𝗗𝗲𝗳𝗶𝗻𝗶𝗻𝗴, 𝗠𝗲𝗮𝘀𝘂𝗿𝗶𝗻𝗴, 𝗮𝗻𝗱 𝗠𝗮𝗻𝗮𝗴𝗶𝗻𝗴 𝗧𝗲𝗰𝗵𝗻𝗶𝗰𝗮𝗹 𝗗𝗲𝗯𝘁 𝗯𝘆 𝗚𝗼𝗼𝗴𝗹𝗲
In the latest paper by Google Engineers, they researched how to define, measure and manage Technical Debt. They use quarterly engineering satisfaction surveys to analyze the results.
𝟭. 𝗗𝗲𝗳𝗶𝗻𝗶𝘁𝗶𝗼𝗻 𝗼𝗳 𝗧𝗲𝗰𝗵𝗻𝗶𝗰𝗮𝗹 𝗗𝗲𝗯𝘁
Google took an empirical approach to defining technical debt. They asked engineers about the types of technical debt they encountered and what mitigations would be appropriate to fix this debt. This resulted in a collectively exhaustive and mutually exclusive list of 10 categories of technical debt, including:
🔹 Migration is needed or in progress: This may be motivated by the need for code or systems to be updated, migrated, or maintained.
🔹 Code degradation: The codebase has degraded or not kept up with changing standards over time. The code may be in maintenance mode, needing updates or migrations.
🔹 Documentation on project and application programming interfaces (APIs): Information on how your project works is hard to find, missing, or incomplete.
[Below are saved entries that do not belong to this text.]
(** The side that has taken in exactly [raw]. *)
Definition side_at (raw : bytes) : Side :=
  mkSide (having_seen m raw) (having_seen n (emitted p raw)) (fst (Sanitize.push (Sanitize.new p) raw)).

(** The sink has been given [a] and [b] and refuses nothing. *)
Definition sink_at (k : option Sink) (a b : bytes) : Prop :=
  match k with
  | Some k => Forall (eq None) (answers k) /\ given k Stdout = a /\ given k Stderr = b
  | None => True
  end.

Definition output_at (o : SessionOutput) (a b : bytes) : Prop :=
  side_out o = side_at a /\ side_err o = side_at b /\ sink_failed o = false /\
  sink_at (to_sink o) (emitted p a) (emitted p b).

Lemma side_push_at raw more :
  side_push (side_at raw) more =
  (side_at (raw ++ more), snd (Sanitize.push (fst (Sanitize.push (Sanitize.new p) raw)) more)).
Proof.
  unfold side_push, side_at, emitted. cbn [raw_seen side_seen sanitizer].
  rewrite push_having_seen, Sanitize.push_app.
  destruct (Sanitize.push (fst _) more) as [s bs]. cbn [fst snd]. by rewrite push_having_seen.
Qed.

Lemma emitted_more raw more :
  emitted p (raw ++ more) = emitted p raw ++ snd (Sanitize.push (fst (Sanitize.push (Sanitize.new p) raw)) more).
Proof. unfold emitted. by rewrite Sanitize.push_app. Qed.

(** A sink that refuses nothing takes what it is given. *)
Lemma send_accepts o stream bs a b : sink_at (to_sink o) a b ->
  exists k, send_to_sink o stream bs = (mkOutput (side_out o) (side_err o) (saw_live o) k (sink_failed o), true) /\
    sink_at k (a ++ added Stdout stream bs) (b ++ added Stderr stream bs) /\ (k = None <-> to_sink o = None).
Proof.
  unfold send_to_sink. destruct o as [so se live [k|] failed]; cbn [to_sink sink_at].
  - intros (Ha & <- & <-). cbn [call_sink]. assert (Hans : match answers k with a :: _ => a | [] => None end = None) by (by destruct Ha).
    rewrite Hans, bool_decide_false by (intros [? ?]; done). cbn [orb negb side_out side_err saw_live sink_failed].
    eexists. split; [by rewrite orb_false_r|]. split; [|done]. cbn [sink_at answers]. rewrite !given_snoc. split_and!; try done.
    by apply (Forall_drop _ 1).
  - intros _. exists None. by split_and!.
Qed.

Lemma added_nil st stream : added st stream [] = [].
Proof. unfold added. by case_decide. Qed.

Lemma emit_accepts o stream bs a b : sink_failed o = false -> sink_at (to_sink o) a b ->
  exists k, emit o stream bs = mkOutput (side_out o) (side_err o) (saw_live o) k false /\
    sink_at k (a ++ added Stdout stream bs) (b ++ added Stderr stream bs) /\ (k = None <-> to_sink o = None).
Proof.
  intros Hf Hs. unfold emit. destruct bs as [|x bs].
  - rewrite !added_nil, !app_nil_r. exists (to_sink o). by destruct o; cbn in *; subst.
  - rewrite Hf. destruct (send_accepts o stream (x :: bs) a b Hs) as (k & -> & Hk). exists k. by rewrite Hf.
Qed.

(** Raw bytes taken in on one stream. *)
Definition taken_in (st stream : OutputStream) (raw more : bytes) : bytes := raw ++ added st stream more.

Lemma taken_emitted st stream raw more :
  emitted p (taken_in st stream raw more) =
  emitted p raw ++ added st stream (snd (Sanitize.push (fst (Sanitize.push (Sanitize.new p) raw)) more)).
Proof.
  unfold taken_in, added. case_decide; [apply emitted_more|by rewrite !app_nil_r].
Qed.

Lemma deliver_at o stream chunk a b : output_at o a b ->
  exists o', deliver o stream chunk = (o', true) /\
    output_at o' (taken_in Stdout stream a chunk) (taken_in Stderr stream b chunk) /\
    (to_sink o' = None <-> to_sink o = None) /\
    saw_live o' = saw_live o || negb (bool_decide (chunk = [])).
Proof.
  intros (Ho & He & Hf & Hs). unfold deliver. destruct chunk as [|c chunk].
  { exists o. unfold taken_in. rewrite !added_nil, !app_nil_r. cbn. rewrite orb_false_r. by split_and!. }
  set (raw := c :: chunk).
  assert (side_of (set_saw_live o) stream = side_at (match stream with Stdout => a | Stderr => b end)) as ->
    by (by destruct stream).
  rewrite side_push_at. set (bs := snd (Sanitize.push _ raw)).
  set (o1 := set_side _ _ _).
  assert (H1 : side_out o1 = side_at (taken_in Stdout stream a raw) /\ side_err o1 = side_at (taken_in Stderr stream b raw) /\
    sink_failed o1 = false /\ to_sink o1 = to_sink o /\ saw_live o1 = true).
  { subst o1. unfold taken_in, added. destruct stream; cbn; rewrite ?Ho, ?He, ?app_nil_r; by split_and!. }
  clearbody o1. destruct H1 as (Ho1 & He1 & Hf1 & Hk1 & Hl1).
  assert (Hs1 : sink_at (to_sink o1) (emitted p a) (emitted p b)) by (by rewrite Hk1).
  assert (Ha : emitted p (taken_in Stdout stream a raw) = emitted p a ++ added Stdout stream bs).
  { rewrite taken_emitted. subst bs. by destruct stream. }
  assert (Hb : emitted p (taken_in Stderr stream b raw) = emitted p b ++ added Stderr stream bs).
  { rewrite taken_emitted. subst bs. by destruct stream. }
  rewrite (bool_decide_false (raw = [])) by done. rewrite orb_true_r.
  destruct (send_accepts o1 stream bs _ _ Hs1) as (k & Hsend & Hk & Hnone).
  destruct bs as [|x bs].
  - exists o1. rewrite !added_nil, !app_nil_r in *. unfold output_at. rewrite Ha, Hb. by split_and!; rewrite ?Hk1.
  - rewrite Hsend. eexists. split; [done|]. unfold output_at. cbn. rewrite Ha, Hb, Hf1, Hl1.
    rewrite Hk1 in Hnone. by split_and!.
Qed.

Lemma append_at o stream final a b : output_at o a b ->
  consistent m (match stream with Stdout => a | Stderr => b end) final ->
  let more := drop (length (match stream with Stdout => a | Stderr => b end)) final in
  output_at (append_stream o stream final) (taken_in Stdout stream a more) (taken_in Stderr stream b more) /\
  (to_sink (append_stream o stream final) = None <-> to_sink o = None) /\
  saw_live (append_stream o stream final) = saw_live o.
Proof.
  intros (Ho & He & Hf & Hs) Hc more. unfold append_stream.
  assert (side_of o stream = side_at (match stream with Stdout => a | Stderr => b end)) as -> by (by destruct stream).
  cbn [raw_seen side_at]. rewrite missing_suffix_drop by done. fold more. rewrite side_push_at.
  set (bs := snd (Sanitize.push _ more)). set (o1 := set_side _ _ _).
  assert (H1 : side_out o1 = side_at (taken_in Stdout stream a more) /\ side_err o1 = side_at (taken_in Stderr stream b more) /\
    sink_failed o1 = false /\ to_sink o1 = to_sink o /\ saw_live o1 = saw_live o).
  { subst o1. unfold taken_in, added. destruct stream; cbn; rewrite ?Ho, ?He, ?app_nil_r; by split_and!. }
  clearbody o1. destruct H1 as (Ho1 & He1 & Hf1 & Hk1 & Hl1).
  assert (Hs1 : sink_at (to_sink o1) (emitted p a) (emitted p b)) by (by rewrite Hk1).
  destruct (emit_accepts o1 stream bs _ _ Hf1 Hs1) as (k & -> & Hk & Hnone).
  unfold output_at. cbn. rewrite !taken_emitted, Ho1, He1, Hl1. rewrite Hk1 in Hnone. subst bs.
  destruct stream; by split_and!.
Qed.

Lemma sanitize_rest raw :
  sanitize p raw = emitted p raw ++ snd (Sanitize.finish (fst (Sanitize.push (Sanitize.new p) raw))).
Proof. unfold sanitize, emitted. by destruct (Sanitize.push _ _). Qed.

Lemma flush_accepts o stream raw a b :
  side_of o stream = side_at raw -> sink_failed o = false -> sink_at (to_sink o) a b ->
  let bs := snd (Sanitize.finish (fst (Sanitize.push (Sanitize.new p) raw))) in
  exists k s, flush_side o stream =
      set_side (mkOutput (side_out o) (side_err o) (saw_live o) k false) stream
        (mkSide (having_seen m raw) (having_seen n (sanitize p raw)) s) /\
    sink_at k (a ++ added Stdout stream bs) (b ++ added Stderr stream bs) /\ (k = None <-> to_sink o = None).
Proof.
  intros Ho Hf Hs bs. unfold flush_side. rewrite Ho, sanitize_rest. cbn [sanitizer side_at side_seen raw_seen].
  subst bs. destruct (Sanitize.finish _) as [s bs]. rewrite push_having_seen. cbn [snd].
  set (o1 := set_side _ _ _).
  assert (H1 : sink_failed o1 = false /\ to_sink o1 = to_sink o) by (by destruct stream). destruct H1 as [Hf1 Hk1].
  rewrite <- Hk1 in Hs. destruct (emit_accepts o1 stream bs a b Hf1 Hs) as (k & -> & Hk & Hnone).
  rewrite Hk1 in Hnone. exists k, s. split; [|done]. subst o1. by destruct stream.
Qed.

Lemma finish_at o a b : output_at o a b ->
  exists o', finish o = (o', (having_seen n (sanitize p a), having_seen n (sanitize p b))) /\
    sink_at (to_sink o') (sanitize p a) (sanitize p b) /\ (to_sink o' = None <-> to_sink o = None) /\
    sink_failed o' = false /\ saw_live o' = saw_live o.
Proof.
  intros (Ho & He & Hf & Hs). unfold finish.
  destruct (flush_accepts o Stdout a _ _ Ho Hf Hs) as (k & s & -> & Hk & Hnone).
  set (o1 := set_side _ _ _).
  destruct (flush_accepts o1 Stderr b _ _ He eq_refl Hk) as (k' & s' & -> & Hk' & Hnone').
  eexists. split; [reflexivity|]. cbn [set_side to_sink sink_failed saw_live].
  unfold added in Hk'. repeat case_decide; try done. rewrite !app_nil_r, <- !sanitize_rest in Hk'.
  split_and!; try done. by rewrite Hnone'.
Qed.
End Held.

(** What a stream's chunks carry of one side. *)
Definition streamed (st : OutputStream) (cs : list (OutputStream * bytes)) : bytes :=
  concat (map snd (filter (fun c => fst c = st) cs)).

Lemma streamed_cons st stream chunk cs :
  streamed st ((stream, chunk) :: cs) = added st stream chunk ++ streamed st cs.
Proof.
  unfold streamed, added. rewrite filter_cons. cbn [fst].
  destruct (decide (stream = st)) as [->|Hne]; by repeat case_decide.
Qed.

Lemma follow_at p m n cs o a b : output_at p m n o a b ->
  exists o', follow o cs = (o', true) /\
    output_at p m n o' (a ++ streamed Stdout cs) (b ++ streamed Stderr cs) /\
    (to_sink o' = None <-> to_sink o = None) /\
    saw_live o' = saw_live o || existsb (fun c => negb (bool_decide (snd c = []))) cs.
Proof.
  revert o a b. induction cs as [|[stream chunk] cs IH]; intros o a b Ho; cbn [follow existsb].
  { exists o. unfold streamed. cbn. rewrite !app_nil_r, orb_false_r. by split_and!. }
  destruct (deliver_at p m n o stream chunk a b Ho) as (o1 & -> & H1 & Hn1 & Hl1).
  destruct (IH _ _ _ H1) as (o' & -> & H' & Hn' & Hl').
  exists o'. split; [done|]. rewrite !streamed_cons, !app_assoc. split; [done|].
  split; [by rewrite Hn'|]. by rewrite Hl', Hl1, orb_assoc.
Qed.

Lemma new_output_at p controls : accepting (sink controls) ->
  output_at p (dedup_limit (retained_output_limit controls)) (default 0%nat (retained_output_limit controls))
    (output_new p controls) [] [].
Proof.
  intros Hs. unfold output_at, output_new, side_at, dedup_capture, emitted. cbn [side_out side_err sink_failed to_sink].
  rewrite !new_having_seen. cbn [default].
  assert (Sanitize.push (Sanitize.new p) [] = (Sanitize.new p, [])) as -> by (unfold Sanitize.push; by case_decide).
  split_and!; try done. destruct (sink controls) as [k|]; [|done]. destruct Hs as [Ha Hd].
  unfold sink_at, given. by rewrite Hd.
Qed.

(** What the final logs hold of one stream, when they were fetched. *)
Definition logged (st : OutputStream) (logs : option Logs) : bytes :=
  match logs, st with
  | Some l, Stdout => Text.to_bytes (logs_stdout l)
  | Some l, Stderr => Text.to_bytes (logs_stderr l)
  | None, _ => []
  end.

(** [all] is the longer of two logs of one stream, one of which goes on from the
    other. *)
Definition merges (seen final all : bytes) : Prop :=
  seen `prefix_of` all /\ final `prefix_of` all /\ (all = seen \/ all = final).

Lemma parts_seen n l :
  into_parts (having_seen n l) = (head_tail n l, mkStats (length l) (n `min` length l) (length l - n) false).
Proof. unfold into_parts, having_seen. cbn [head tail observed omitted]. fold (head_tail n l). by rewrite length_head_tail. Qed.

Lemma longer_nil seen : longer seen [] = seen.
Proof. unfold longer. by rewrite drop_nil, app_nil_r. Qed.

Lemma consistent_merges m st cs logs :
  (is_Some logs -> consistent m (streamed st cs) (logged st logs)) ->
  merges (streamed st cs) (logged st logs) (longer (streamed st cs) (logged st logs)).
Proof.
  intros Hc. destruct logs as [l|]; [by eapply longer_spec, Hc|].
  assert (logged st None = []) as -> by (by destruct st). rewrite longer_nil.
  split_and!; [done|apply prefix_nil|by left].
Qed.

Lemma appended_at p m n logs cs o :
  (forall st, is_Some logs -> consistent m (streamed st cs) (logged st logs)) ->
  output_at p m n o (streamed Stdout cs) (streamed Stderr cs) ->
  let o' := match logs with Some l => append_final_logs o l | None => o end in
  output_at p m n o' (longer (streamed Stdout cs) (logged Stdout logs)) (longer (streamed Stderr cs) (logged Stderr logs)) /\
  (to_sink o' = None <-> to_sink o = None) /\ saw_live o' = saw_live o.
Proof.
  intros Hc Ho. destruct logs as [l|]; cbn [logged]; [|by rewrite !longer_nil].
  unfold append_final_logs.
  destruct (append_at p m n o Stdout (Text.to_bytes (logs_stdout l)) _ _ Ho (Hc Stdout (mk_is_Some _ _ eq_refl))) as (H1 & Hn1 & Hl1).
  unfold taken_in, added in H1. repeat case_decide; try done. rewrite app_nil_r in H1.
  destruct (append_at p m n _ Stderr (Text.to_bytes (logs_stderr l)) _ _ H1 (Hc Stderr (mk_is_Some _ _ eq_refl))) as (H2 & Hn2 & Hl2).
  unfold taken_in, added in H2. repeat case_decide; try done. rewrite app_nil_r in H2.
  split; [done|]. by rewrite Hn2, Hl2.
Qed.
🔹 Testing: Poor test quality or coverage, such as missing tests or poor test data, results in fragility and flaky tests.
🔹 Code quality: Product architecture or project code must be better designed. It may have been rushed or a prototype/demo.
🔹 Dead and abandoned code: Code/features/projects were replaced or superseded but still need removal.
🔹 Team needs more expertise: This may be due to staffing gaps, turnover, or inherited orphaned code/projects.
🔹 Dependencies: Dependencies are unstable, rapidly changing, or trigger rollbacks.
🔹 Migration could have been better executed or abandoned: This may have resulted in maintaining two versions.
🔹 Release process: The rollout and monitoring of production need to be updated, migrated, or maintained.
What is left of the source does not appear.